WHAT THIS TASK INVOLVES: Would you please return the lines of the entries below starting at the line that has "- exfalso. destruct" and ending at the line that has "x ++ r = k ++ String", both included, exactly as they are?
======== INPUT DATA ========
(** A match of the pattern has an [=] right after a run of word
    characters. *)
Lemma field_here_shape (s k v : string) :
  field_here s = Some (k, v) ->
  exists t, s = k ++ String "=" t /\ k <> "" /\ v <> ""
            /\ all_chars Py.is_word k = true /\ all_chars Py.non_space v = true.
Proof.
  unfold field_here. intros H.
  pose proof (prefix_take_while Py.is_word s) as Hp.
  pose proof (take_while_all Py.is_word s) as Hw.
  destruct (take_while Py.is_word s) as [|c key] eqn:Ek; [discriminate|].
  apply prefix_split in Hp.
  destruct (drop (String.length (String c key)) s) as [|e r] eqn:Ed;
    [discriminate|].
  destruct (Ascii.eqb e "=") eqn:Ee.
  - apply Ascii.eqb_eq in Ee. subst e.
    pose proof (take_while_all Py.non_space r) as Hs.
    destruct (take_while Py.non_space r) as [|d value] eqn:Ev; [discriminate|].
    injection H as <- <-. exists r. repeat split; try congruence; assumption.
  - exfalso. destruct e as [[] [] [] [] [] [] [] []]; try discriminate.
Qed.

(** A text without [=] that ends before a space cannot start a match. *)
Lemma no_key_before_space (x r k t : string) :
  all_chars not_eq_sign x = true -> all_chars Py.is_word k = true ->
  stops Py.non_space r = true ->
  x ++ r = k ++ String "=" t -> False.
Proof.
  revert k. induction x as [|a x IH]; intros k Hx Hk Hr E.
  - cbn [append] in E. destruct r as [|c r]; [now destruct k|].
    destruct k as [|b k]; cbn [append] in E; injection E as -> _.
    + discriminate.
    + simpl in Hk, Hr. apply andb_true_iff in Hk. destruct Hk as [Hb _].
      apply word_non_space in Hb. now rewrite Hb in Hr.
  - simpl in Hx. apply andb_true_iff in Hx. destruct Hx as [Ha Hx].
    destruct k as [|b k]; cbn [append] in E; injection E as -> E.
    + discriminate.
    + simpl in Hk. apply andb_true_iff in Hk. destruct Hk as [_ Hk]. eauto.
Qed.

Lemma findall_fields_no_eq (x r : string) :
  all_chars not_eq_sign x = true -> stops Py.non_space r = true ->
  findall_fields (x ++ r) 0 = findall_fields r 0.
Proof.
  intros Hx Hr. induction x as [|a x IH]; [reflexivity|].
  cbn [append findall_fields].
  destruct (field_here (String a (x ++ r))) as [[k v]|] eqn:E.
  - exfalso. apply field_here_shape in E. destruct E as (t & E & _ & _ & Hk & _).
    exact (no_key_before_space (String a x) r k t Hx Hk Hr E).
  - simpl in Hx. apply andb_true_iff in Hx. now apply IH.
Qed.

(** ** Searching for [payload=], [deps=] and [dedupe=] *)

Lemma prefix_all_chars (q : ascii -> bool) (p x : string) :
  String.prefix p x = true -> all_chars q x = true -> all_chars q p = true.
Proof.
  intros Hp Hx. apply prefix_split in Hp. rewrite Hp, all_chars_app in Hx.
  now apply andb_true_iff in Hx.
Qed.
========
WRITTEN SOLUTION:
  - exfalso. destruct e as [[] [] [] [] [] [] [] []]; try discriminate.
Qed.

(** A text without [=] that ends before a space cannot start a match. *)
Lemma no_key_before_space (x r k t : string) :
  all_chars not_eq_sign x = true -> all_chars Py.is_word k = true ->
  stops Py.non_space r = true ->
  x ++ r = k ++ String "=" t -> False.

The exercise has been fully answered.